Bill Gates rompe le righe dei colossi della tecnologia e si mette al fianco dell'Fbi nella vicenda dello sblocco dell'iPhone del killer di San Bernardino, la strage del 2 dicembre scorso in cui morirono 14 persone. In una intervista al Financial Times, il cofondatore di Microsoft dice di non essere d'accordo con Tim Cook sul fatto che sbloccare un iPhone vuol dire mettere a rischio la sicurezza di tutti.

 

 

“In futuro ci siano regole precise” - "Questo è un caso specifico, non generale, in cui il governo chiede informazioni", dice Gates che paragona la richiesta dell'Fbi a quella fatta su un particolare conto corrente bancario. Gates, però, si augura che in futuro ci siano regole precise per questi casi.
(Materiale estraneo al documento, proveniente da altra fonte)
(** The loop that releases one sector per turn; [us] is released before. *)
Lemma freed_next s ts s1 i t :
  freed s (take (Z.to_nat i) ts) s1 -> 0 <= i -> zget ts i = Some t ->
  NoDup ts -> allocated (free_map s) ts ->
  allocated (free_map s1) [t] /\
  (forall s2, freed s1 [t] s2 -> freed s (take (Z.to_nat (i + 1)) ts) s2).
Proof.
  intros Hf Hi Ht Hn Ha. rewrite (take_next _ _ _ Hi Ht). split; [|intros s2; by apply freed_trans].
  assert (ts = (take (Z.to_nat i) ts ++ [t]) ++ drop (Z.to_nat (i + 1)) ts) as E.
  { rewrite <- (take_next _ _ _ Hi Ht). symmetry. apply take_drop. }
  eapply freed_allocated; [done| |].
  - eapply allocated_sub; [done|]. intros x Hx. rewrite E. apply elem_of_app. by left.
  - rewrite E in Hn. by apply NoDup_app in Hn as [? _].
Qed.

Lemma release_direct_wp s ts l (Q : unit -> fs B -> Prop) :
  free_map_ok s fp fl mip msecs -> NoDup ts -> allocated (free_map s) ts ->
  (forall i t, zget ts i = Some t -> zget l i = Some t) ->
  (forall s', freed s ts s' -> Q tt s') ->
  wp (for_ (length ts) 0 (fun i => let! e := need (zget l i) in release e 1)) Q s.
Proof.
  intros Hok Hn Ha Hl HQ. eapply (wp_for (fun i s' => freed s (take (Z.to_nat i) ts) s')).
  - by apply freed_refl.
  - intros j s1 Hj Hf. destruct (zget_ex ts j) as [t Ht]; [lia|].
    destruct (freed_next s ts s1 j t Hf) as [Ha1 Hnext]; [lia|done..|].
    wp_step. eapply wp_need; [by apply Hl|]. apply release_wp; [by eapply freed_ok|done|]. intros s2. apply Hnext.
  - intros s' Hf. apply HQ. rewrite take_ge in Hf by lia. done.
Qed.

(** One indirect block: its sectors, then itself. *)
Lemma dealloc_level1_wp s entry ts (Q : unit -> fs B -> Prop) :
  free_map_ok s fp fl mip msecs -> in_range (store s) entry -> entry ∉ msecs ->
  NoDup (ts ++ [entry]) -> allocated (free_map s) (ts ++ [entry]) -> zlen ts < 2 ^ 32 ->
  (forall i t, zget ts i = Some t -> zget (blocks_at (store s) entry) i = Some t) ->
  (forall s', freed s (ts ++ [entry]) s' -> Q tt s') ->
  wp (inode_deallocate_indirect 1 entry (zlen ts)) Q s.
Proof.
  intros Hok Hr Hm Hn Ha Hlen Hl HQ. simpl. do 3 wp_step.
  apply cache_read_wp; [apply Hok|done|]. intros b' Hb'. wp_step.
  assert (DIV_ROUND_UP (zlen ts) 1 = zlen ts) as ->.
  { unfold DIV_ROUND_UP, u64. rewrite Z.mod_small by lia. rewrite Z.div_1_r. lia. }
  rewrite Nat2Z.id.
  assert (NoDup ts /\ allocated (free_map s) ts) as [Hn1 Ha1].
  { split; [by apply NoDup_app in Hn as [? _]|]. eapply allocated_sub; [done|]. intros t Ht. apply elem_of_app. by left. }
  eapply (wp_for_acc (fun i num s' => num = zlen ts - i /\ freed s (take (Z.to_nat i) ts) s')).
  - split; [lia|]. eapply freed_read; [by apply freed_refl|done].
  - intros j num s1 Hj [-> Hf]. destruct (zget_ex ts j) as [t Ht]; [lia|].
    destruct (freed_next s ts s1 j t Hf) as [Ht1 Hnext]; [lia|done..|].
    wp_step. eapply wp_need; [by apply Hl|]. do 3 wp_step.
    apply release_wp; [by eapply freed_ok|done|]. intros s2 Hs2. apply wp_ret. split; [|by apply Hnext].
    unfold min. case_match; lia.
  - intros num s1 [-> Hf]. rewrite take_ge in Hf by lia. wp_step. apply wp_assert; [lia|].
    apply release_wp; [by eapply freed_ok| |].
    + by eapply freed_allocated.
    + intros s2 Hs2. apply HQ. by eapply freed_trans.
Qed.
Twitter, Google e ieri sera Facebook si sono messe invece dalla parte di Apple.

 

Il 51% degli americani è con Fbi – Intanto, secondo un sondaggio del Pew Reserche Center, Il 51% degli americani è con l'Fbi e ritiene che Apple dovrebbe sbloccare l'iPhone di uno dei terroristi della strage di San Bernardino. Secondo l'istituto, solo il 38% degli americani è d'accordo con la decisione di Cupertino. Tra gli americani che detengono un iPhone il 47% non è d'accordo con Apple, mentre il 43% lo è e ritiene che sbloccare lo smartphone danneggerebbe la sicurezza degli altri possessori di iPhone.